__Exercise goal__:
Report every line of the data that includes "tauto".

-- -- --

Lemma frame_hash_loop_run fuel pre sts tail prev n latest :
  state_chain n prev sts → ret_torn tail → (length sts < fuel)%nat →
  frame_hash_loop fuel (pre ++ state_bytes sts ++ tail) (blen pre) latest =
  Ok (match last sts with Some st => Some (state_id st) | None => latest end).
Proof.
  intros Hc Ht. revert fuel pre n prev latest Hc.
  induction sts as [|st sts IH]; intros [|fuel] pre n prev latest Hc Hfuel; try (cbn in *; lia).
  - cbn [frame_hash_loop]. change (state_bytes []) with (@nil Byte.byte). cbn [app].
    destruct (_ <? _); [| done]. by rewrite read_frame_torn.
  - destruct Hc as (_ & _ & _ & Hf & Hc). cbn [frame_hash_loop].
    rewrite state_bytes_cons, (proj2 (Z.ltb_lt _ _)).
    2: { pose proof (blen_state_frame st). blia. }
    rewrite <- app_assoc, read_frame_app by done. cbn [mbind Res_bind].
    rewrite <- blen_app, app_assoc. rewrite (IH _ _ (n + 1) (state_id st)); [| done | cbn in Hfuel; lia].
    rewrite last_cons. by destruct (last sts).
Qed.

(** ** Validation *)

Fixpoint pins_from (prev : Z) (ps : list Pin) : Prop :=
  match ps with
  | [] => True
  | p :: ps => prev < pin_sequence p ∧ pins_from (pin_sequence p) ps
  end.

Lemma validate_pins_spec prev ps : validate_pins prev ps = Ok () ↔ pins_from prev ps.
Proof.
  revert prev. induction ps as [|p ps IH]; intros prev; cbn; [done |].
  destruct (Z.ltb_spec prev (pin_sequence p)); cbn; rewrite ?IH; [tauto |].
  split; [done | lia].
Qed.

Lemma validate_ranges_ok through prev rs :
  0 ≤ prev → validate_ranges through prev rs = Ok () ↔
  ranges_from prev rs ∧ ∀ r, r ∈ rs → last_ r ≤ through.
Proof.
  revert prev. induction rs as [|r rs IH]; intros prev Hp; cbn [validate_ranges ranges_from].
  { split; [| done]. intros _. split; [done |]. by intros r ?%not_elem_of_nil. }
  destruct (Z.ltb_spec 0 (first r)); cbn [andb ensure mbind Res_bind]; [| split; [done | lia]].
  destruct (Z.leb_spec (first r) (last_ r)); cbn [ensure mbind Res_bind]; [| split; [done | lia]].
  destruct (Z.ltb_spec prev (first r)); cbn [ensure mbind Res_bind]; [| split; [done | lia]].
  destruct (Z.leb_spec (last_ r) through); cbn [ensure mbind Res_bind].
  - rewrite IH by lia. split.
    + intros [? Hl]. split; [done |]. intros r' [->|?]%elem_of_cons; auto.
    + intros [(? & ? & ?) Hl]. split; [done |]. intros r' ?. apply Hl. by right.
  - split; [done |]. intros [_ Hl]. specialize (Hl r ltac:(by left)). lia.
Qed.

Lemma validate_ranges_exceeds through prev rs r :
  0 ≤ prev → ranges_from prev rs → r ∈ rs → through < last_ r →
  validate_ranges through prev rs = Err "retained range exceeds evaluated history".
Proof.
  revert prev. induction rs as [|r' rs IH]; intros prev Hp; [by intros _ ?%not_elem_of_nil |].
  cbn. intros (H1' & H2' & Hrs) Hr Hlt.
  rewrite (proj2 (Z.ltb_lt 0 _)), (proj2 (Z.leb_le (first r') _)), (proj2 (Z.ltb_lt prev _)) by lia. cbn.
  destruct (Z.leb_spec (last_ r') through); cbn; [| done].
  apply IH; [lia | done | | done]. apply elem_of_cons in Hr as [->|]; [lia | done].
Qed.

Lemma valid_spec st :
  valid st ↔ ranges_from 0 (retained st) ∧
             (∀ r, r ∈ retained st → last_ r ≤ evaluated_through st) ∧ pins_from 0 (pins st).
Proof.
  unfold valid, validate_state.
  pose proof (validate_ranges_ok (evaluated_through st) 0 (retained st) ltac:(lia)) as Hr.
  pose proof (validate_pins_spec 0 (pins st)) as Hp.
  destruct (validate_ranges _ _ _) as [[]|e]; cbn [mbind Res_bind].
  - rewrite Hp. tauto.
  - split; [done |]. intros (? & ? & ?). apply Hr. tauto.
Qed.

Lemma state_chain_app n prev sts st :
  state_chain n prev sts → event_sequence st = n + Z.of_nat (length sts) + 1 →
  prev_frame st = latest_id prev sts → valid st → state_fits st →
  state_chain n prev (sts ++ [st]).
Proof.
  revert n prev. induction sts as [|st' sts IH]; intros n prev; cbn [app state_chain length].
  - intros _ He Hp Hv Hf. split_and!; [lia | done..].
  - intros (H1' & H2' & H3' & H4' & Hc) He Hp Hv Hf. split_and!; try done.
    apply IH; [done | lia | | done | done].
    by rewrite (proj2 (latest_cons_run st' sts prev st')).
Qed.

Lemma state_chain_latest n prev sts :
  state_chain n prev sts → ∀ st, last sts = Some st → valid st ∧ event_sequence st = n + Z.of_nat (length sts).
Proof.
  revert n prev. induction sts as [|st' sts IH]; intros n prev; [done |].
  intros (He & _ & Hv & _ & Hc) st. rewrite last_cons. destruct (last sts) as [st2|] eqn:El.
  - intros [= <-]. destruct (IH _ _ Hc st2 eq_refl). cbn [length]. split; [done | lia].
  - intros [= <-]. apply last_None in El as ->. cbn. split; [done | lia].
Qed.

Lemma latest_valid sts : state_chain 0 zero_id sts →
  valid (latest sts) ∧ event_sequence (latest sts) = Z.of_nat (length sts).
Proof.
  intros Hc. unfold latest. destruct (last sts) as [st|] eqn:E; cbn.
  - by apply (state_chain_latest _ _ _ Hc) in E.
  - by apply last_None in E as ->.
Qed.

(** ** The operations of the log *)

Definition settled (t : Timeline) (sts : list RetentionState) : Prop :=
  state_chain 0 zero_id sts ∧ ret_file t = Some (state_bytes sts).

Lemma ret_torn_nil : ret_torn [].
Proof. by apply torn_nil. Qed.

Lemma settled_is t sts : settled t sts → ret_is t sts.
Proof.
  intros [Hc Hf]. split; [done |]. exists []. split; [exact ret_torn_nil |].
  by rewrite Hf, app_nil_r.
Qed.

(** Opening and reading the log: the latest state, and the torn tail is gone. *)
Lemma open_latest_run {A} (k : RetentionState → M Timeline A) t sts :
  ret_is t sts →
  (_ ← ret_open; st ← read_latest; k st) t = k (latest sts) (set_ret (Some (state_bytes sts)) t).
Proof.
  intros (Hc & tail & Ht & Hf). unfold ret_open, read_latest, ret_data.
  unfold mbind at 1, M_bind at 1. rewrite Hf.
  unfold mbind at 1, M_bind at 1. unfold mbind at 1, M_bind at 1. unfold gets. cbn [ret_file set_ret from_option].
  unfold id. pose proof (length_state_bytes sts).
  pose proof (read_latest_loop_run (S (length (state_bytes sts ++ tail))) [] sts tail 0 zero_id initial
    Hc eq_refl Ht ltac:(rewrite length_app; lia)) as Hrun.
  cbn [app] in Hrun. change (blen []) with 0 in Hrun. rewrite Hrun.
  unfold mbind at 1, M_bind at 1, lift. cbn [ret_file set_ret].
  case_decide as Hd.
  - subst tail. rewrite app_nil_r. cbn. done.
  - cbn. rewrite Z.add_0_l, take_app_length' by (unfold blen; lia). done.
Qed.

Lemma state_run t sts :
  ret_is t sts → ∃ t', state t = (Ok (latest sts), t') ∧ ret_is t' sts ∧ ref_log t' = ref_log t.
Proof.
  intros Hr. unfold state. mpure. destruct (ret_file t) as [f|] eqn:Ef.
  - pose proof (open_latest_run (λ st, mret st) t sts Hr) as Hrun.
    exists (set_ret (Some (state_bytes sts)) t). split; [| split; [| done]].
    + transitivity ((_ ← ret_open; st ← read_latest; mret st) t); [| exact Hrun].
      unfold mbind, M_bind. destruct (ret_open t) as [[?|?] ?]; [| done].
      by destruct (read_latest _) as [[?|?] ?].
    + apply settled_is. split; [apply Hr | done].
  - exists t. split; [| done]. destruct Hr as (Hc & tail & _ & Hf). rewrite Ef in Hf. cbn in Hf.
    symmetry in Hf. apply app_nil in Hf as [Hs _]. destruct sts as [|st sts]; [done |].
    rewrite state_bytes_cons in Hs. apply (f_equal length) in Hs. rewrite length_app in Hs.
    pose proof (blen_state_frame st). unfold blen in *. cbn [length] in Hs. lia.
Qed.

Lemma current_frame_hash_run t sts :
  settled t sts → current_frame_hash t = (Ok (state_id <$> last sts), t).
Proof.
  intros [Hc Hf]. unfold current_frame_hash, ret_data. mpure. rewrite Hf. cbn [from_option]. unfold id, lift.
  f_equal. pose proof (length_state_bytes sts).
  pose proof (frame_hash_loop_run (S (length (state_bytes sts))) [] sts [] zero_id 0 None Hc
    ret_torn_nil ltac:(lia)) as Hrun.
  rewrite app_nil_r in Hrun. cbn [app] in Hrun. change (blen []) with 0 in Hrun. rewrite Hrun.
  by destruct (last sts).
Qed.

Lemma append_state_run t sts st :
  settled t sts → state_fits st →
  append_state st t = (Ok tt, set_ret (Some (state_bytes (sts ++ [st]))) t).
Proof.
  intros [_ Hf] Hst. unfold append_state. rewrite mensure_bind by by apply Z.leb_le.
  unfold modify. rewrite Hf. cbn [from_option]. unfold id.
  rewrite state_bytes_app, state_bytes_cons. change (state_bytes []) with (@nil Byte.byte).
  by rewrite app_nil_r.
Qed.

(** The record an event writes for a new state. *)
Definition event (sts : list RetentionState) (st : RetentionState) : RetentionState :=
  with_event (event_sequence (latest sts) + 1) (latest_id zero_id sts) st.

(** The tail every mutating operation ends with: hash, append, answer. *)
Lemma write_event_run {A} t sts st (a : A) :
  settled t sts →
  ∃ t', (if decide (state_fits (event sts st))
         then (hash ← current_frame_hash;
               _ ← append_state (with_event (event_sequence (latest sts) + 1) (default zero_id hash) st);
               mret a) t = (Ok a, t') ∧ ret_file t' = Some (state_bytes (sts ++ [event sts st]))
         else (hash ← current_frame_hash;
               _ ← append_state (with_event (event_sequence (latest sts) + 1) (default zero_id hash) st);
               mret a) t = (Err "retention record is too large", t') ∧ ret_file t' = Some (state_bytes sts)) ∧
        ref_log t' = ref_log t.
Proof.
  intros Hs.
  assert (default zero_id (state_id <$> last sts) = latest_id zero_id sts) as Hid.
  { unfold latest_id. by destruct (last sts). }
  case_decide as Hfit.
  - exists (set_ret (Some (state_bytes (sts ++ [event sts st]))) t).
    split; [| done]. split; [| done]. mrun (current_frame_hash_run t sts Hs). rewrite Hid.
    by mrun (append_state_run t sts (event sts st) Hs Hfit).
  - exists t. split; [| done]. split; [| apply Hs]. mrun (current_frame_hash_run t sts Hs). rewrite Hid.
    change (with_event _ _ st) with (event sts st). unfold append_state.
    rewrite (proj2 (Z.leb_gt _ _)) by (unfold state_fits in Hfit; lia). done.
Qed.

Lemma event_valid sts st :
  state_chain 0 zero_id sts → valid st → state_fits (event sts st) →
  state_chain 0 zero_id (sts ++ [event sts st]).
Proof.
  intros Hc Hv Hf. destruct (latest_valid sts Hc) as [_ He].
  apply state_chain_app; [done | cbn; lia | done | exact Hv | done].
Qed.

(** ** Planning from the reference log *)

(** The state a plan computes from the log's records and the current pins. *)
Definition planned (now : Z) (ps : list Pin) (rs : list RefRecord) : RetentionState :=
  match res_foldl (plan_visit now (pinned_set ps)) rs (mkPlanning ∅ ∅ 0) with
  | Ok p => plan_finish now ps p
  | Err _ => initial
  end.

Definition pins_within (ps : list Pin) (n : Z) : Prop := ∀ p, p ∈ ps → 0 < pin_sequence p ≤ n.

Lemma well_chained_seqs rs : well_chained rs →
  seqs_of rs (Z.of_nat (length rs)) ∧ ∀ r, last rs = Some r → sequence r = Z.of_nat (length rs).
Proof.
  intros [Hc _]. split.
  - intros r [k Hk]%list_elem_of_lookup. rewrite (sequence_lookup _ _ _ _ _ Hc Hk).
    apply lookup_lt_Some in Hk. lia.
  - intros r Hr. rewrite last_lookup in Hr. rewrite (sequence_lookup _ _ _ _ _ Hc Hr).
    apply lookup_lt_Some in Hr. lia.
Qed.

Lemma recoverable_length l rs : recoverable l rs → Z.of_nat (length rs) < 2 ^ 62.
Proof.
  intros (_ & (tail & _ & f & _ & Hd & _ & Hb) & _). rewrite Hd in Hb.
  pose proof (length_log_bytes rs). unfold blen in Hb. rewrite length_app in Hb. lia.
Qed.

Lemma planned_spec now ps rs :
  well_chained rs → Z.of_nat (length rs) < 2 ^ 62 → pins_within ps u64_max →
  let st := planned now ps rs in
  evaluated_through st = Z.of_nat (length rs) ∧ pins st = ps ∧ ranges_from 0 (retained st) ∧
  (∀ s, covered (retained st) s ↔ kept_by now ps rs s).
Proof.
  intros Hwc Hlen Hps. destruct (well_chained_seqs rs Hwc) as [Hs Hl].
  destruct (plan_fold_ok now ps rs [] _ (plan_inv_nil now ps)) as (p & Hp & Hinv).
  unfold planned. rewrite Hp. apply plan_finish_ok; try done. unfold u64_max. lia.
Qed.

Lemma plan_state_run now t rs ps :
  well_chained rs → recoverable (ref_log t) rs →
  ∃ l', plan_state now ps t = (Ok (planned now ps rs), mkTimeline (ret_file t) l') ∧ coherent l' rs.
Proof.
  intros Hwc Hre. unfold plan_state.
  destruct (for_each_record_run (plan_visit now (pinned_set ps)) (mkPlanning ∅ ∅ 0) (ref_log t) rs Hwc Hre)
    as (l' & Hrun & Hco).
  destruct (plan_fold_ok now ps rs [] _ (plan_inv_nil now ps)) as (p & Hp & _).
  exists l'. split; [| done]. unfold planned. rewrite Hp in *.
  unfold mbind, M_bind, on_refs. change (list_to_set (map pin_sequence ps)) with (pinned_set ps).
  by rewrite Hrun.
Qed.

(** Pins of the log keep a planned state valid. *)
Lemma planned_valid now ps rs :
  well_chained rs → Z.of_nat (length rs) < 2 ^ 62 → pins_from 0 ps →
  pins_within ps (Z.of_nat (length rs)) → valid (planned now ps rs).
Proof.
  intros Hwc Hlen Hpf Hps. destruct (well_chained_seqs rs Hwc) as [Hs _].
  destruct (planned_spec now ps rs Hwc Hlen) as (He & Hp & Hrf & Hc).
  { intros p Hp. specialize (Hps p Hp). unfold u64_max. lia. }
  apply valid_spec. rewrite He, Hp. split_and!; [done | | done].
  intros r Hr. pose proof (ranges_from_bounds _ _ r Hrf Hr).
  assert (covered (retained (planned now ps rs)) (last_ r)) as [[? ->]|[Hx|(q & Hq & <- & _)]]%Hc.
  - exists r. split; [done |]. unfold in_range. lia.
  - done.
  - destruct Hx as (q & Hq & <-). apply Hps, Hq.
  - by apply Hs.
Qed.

-- -- --

__Completed exercise__:
  destruct (Z.ltb_spec prev (pin_sequence p)); cbn; rewrite ?IH; [tauto |].
  - rewrite Hp. tauto.
  - split; [done |]. intros (? & ? & ?). apply Hr. tauto.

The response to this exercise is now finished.